_Task prompt_
Repeat the line that contains "Lemma do_anchor_milestone v" exactly, along with each following line up to and including the last line of the entries.

━━━━━ Data ━━━━━

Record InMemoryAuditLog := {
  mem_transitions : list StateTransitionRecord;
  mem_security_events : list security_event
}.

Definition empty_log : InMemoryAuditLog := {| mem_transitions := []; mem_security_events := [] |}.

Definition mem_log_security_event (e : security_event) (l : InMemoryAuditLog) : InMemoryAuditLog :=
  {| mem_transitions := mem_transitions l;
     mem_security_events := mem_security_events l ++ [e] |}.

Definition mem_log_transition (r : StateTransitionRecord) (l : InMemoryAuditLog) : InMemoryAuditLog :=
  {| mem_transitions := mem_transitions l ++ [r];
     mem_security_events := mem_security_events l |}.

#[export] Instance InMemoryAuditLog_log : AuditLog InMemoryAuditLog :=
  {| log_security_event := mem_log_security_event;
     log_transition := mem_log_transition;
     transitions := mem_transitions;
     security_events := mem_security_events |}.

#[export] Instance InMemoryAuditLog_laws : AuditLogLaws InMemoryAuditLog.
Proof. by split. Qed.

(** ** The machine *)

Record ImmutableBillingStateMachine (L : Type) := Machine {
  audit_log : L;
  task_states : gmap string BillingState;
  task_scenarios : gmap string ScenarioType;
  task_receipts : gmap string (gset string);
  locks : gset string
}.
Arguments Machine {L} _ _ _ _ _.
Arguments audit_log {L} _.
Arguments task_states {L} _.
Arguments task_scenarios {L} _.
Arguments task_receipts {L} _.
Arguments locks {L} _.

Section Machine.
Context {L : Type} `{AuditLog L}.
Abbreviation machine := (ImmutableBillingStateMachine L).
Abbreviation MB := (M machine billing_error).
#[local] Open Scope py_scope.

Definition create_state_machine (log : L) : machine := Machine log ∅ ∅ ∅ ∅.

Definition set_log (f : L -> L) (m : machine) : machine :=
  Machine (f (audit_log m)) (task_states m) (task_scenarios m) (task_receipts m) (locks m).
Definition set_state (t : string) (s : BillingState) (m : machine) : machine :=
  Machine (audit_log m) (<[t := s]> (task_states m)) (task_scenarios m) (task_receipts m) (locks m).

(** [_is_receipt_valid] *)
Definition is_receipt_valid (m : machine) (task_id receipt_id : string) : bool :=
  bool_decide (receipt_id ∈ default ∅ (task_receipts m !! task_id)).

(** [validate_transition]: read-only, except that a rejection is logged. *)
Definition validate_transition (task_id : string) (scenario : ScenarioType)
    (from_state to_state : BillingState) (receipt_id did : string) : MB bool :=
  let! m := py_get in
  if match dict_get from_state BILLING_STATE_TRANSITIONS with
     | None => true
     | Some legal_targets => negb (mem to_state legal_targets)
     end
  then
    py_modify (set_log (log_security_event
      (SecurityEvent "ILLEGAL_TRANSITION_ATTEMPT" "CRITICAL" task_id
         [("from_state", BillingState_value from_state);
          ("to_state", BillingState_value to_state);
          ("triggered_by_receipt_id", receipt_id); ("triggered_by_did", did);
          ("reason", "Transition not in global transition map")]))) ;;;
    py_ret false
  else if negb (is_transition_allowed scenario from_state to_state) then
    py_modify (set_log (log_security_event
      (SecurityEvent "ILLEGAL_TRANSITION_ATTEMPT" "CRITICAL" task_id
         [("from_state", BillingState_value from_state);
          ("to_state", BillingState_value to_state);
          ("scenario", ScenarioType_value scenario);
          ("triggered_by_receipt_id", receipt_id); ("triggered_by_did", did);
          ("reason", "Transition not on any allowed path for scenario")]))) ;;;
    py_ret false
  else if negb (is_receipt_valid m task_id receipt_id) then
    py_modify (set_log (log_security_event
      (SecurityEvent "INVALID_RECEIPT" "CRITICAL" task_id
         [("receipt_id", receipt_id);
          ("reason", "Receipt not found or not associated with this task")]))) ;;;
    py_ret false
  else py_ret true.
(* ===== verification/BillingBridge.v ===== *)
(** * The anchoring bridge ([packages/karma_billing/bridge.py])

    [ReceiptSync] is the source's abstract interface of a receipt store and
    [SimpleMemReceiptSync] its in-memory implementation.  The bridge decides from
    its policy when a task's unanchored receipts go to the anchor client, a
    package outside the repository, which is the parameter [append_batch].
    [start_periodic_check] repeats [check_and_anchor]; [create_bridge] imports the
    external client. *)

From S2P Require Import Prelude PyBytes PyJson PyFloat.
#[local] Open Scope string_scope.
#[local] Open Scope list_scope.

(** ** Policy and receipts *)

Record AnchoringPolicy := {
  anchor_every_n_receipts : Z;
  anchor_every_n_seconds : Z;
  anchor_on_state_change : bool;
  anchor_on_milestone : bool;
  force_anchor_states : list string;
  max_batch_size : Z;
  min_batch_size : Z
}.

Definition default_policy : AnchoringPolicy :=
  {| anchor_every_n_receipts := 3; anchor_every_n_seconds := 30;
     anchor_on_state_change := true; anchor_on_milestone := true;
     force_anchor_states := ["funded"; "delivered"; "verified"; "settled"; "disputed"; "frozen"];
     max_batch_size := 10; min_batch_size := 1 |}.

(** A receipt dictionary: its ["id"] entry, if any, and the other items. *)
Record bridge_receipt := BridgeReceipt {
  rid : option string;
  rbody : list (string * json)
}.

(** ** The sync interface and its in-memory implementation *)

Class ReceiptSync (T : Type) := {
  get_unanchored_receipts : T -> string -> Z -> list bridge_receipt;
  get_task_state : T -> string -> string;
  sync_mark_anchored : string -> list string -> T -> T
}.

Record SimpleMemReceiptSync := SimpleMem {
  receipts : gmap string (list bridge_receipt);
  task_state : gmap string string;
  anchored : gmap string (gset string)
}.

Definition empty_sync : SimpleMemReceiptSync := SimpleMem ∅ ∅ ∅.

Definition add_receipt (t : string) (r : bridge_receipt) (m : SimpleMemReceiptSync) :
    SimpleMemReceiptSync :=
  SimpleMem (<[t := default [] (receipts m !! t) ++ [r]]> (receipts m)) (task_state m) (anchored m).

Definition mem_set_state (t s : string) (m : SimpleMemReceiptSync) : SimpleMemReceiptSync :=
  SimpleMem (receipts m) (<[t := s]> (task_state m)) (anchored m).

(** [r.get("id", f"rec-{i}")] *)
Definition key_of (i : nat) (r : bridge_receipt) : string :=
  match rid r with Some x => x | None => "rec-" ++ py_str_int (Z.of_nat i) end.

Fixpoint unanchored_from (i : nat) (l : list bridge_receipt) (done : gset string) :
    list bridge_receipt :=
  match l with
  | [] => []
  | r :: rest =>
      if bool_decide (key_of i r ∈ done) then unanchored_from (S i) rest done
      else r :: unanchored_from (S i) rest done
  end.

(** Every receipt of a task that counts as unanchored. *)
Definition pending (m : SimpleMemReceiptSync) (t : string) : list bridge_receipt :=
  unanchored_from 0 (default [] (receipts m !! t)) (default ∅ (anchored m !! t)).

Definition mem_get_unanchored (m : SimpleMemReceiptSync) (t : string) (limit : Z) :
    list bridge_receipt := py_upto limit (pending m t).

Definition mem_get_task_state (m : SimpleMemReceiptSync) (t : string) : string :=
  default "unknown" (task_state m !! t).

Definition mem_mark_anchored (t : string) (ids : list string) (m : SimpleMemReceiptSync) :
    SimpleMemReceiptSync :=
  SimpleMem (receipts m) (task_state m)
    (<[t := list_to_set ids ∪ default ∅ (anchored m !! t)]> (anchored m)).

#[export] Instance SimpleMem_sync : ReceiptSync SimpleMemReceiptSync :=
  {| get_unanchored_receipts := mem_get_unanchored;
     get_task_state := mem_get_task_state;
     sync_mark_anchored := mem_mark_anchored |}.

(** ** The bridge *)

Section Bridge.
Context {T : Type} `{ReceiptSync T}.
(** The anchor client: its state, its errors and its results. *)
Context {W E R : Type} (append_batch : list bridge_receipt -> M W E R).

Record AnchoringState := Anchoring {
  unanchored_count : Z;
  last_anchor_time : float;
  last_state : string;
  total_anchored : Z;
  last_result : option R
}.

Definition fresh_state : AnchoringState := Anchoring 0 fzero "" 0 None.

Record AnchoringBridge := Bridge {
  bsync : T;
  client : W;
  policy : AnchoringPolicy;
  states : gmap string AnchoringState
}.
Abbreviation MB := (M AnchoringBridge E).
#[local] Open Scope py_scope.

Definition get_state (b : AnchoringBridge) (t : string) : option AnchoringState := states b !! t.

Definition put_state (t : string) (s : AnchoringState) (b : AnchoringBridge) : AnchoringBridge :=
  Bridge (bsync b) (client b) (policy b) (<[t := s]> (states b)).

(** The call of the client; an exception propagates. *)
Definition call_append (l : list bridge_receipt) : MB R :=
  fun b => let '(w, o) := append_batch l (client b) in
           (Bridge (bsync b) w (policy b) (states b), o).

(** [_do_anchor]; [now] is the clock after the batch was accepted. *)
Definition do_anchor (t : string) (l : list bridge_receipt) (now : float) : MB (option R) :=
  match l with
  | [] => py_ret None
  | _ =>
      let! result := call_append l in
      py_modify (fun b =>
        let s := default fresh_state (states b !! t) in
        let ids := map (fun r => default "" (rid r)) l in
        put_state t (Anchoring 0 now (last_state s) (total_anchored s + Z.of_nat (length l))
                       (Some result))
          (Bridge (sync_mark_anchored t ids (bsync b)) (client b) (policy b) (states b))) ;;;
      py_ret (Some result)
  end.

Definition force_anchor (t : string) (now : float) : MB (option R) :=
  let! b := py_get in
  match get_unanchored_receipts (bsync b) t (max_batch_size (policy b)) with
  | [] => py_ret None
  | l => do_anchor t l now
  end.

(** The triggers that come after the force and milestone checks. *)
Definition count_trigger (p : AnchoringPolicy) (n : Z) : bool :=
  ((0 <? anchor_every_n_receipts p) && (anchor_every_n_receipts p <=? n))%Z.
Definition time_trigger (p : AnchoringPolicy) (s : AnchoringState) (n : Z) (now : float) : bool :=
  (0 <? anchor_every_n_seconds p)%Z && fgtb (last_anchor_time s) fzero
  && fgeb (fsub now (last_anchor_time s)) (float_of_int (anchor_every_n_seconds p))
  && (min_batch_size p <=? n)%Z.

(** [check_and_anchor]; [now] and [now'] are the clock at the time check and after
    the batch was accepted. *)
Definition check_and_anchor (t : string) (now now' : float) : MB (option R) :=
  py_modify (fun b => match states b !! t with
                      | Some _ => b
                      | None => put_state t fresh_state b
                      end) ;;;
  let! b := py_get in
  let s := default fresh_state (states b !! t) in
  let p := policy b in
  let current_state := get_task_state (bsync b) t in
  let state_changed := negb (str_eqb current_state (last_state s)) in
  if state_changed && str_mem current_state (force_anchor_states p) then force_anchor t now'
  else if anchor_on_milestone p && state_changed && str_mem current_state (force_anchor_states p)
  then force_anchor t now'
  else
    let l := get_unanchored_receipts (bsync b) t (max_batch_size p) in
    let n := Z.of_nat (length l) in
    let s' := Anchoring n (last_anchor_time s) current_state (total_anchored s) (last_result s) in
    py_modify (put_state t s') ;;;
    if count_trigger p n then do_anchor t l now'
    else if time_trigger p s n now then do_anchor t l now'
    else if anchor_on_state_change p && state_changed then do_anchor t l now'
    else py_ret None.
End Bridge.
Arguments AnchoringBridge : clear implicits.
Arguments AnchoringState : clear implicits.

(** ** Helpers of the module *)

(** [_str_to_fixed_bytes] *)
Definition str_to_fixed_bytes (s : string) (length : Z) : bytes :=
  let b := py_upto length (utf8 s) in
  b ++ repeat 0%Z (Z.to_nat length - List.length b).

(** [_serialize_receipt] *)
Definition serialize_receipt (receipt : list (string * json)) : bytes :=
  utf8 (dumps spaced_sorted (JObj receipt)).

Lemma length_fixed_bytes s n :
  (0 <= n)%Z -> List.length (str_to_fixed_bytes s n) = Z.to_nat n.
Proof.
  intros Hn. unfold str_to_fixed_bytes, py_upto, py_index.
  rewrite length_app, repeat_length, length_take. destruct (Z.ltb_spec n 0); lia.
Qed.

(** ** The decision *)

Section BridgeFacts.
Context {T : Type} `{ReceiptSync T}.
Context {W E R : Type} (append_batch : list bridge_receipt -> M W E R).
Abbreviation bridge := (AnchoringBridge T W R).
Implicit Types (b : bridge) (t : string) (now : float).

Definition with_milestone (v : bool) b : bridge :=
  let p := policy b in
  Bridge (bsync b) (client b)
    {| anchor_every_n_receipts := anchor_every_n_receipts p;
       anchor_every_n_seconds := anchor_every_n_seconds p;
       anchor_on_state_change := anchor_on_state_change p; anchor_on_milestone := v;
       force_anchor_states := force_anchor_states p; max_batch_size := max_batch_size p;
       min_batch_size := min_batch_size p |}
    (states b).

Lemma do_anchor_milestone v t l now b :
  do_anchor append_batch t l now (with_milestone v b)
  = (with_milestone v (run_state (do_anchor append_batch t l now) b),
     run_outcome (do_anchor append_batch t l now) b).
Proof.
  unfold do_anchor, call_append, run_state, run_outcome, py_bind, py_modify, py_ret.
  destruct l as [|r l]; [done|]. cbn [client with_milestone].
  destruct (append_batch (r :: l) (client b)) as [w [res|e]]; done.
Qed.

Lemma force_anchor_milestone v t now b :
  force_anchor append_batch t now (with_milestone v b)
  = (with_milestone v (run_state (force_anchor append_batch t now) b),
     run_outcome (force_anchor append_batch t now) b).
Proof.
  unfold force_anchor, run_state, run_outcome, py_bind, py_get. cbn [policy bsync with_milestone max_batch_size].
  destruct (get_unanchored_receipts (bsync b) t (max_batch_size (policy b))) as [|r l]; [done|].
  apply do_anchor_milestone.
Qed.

━━━━━

_Task output_
Lemma do_anchor_milestone v t l now b :
  do_anchor append_batch t l now (with_milestone v b)
  = (with_milestone v (run_state (do_anchor append_batch t l now) b),
     run_outcome (do_anchor append_batch t l now) b).
Proof.
  unfold do_anchor, call_append, run_state, run_outcome, py_bind, py_modify, py_ret.
  destruct l as [|r l]; [done|]. cbn [client with_milestone].
  destruct (append_batch (r :: l) (client b)) as [w [res|e]]; done.
Qed.

Lemma force_anchor_milestone v t now b :
  force_anchor append_batch t now (with_milestone v b)
  = (with_milestone v (run_state (force_anchor append_batch t now) b),
     run_outcome (force_anchor append_batch t now) b).
Proof.
  unfold force_anchor, run_state, run_outcome, py_bind, py_get. cbn [policy bsync with_milestone max_batch_size].
  destruct (get_unanchored_receipts (bsync b) t (max_batch_size (policy b))) as [|r l]; [done|].
  apply do_anchor_milestone.
Qed.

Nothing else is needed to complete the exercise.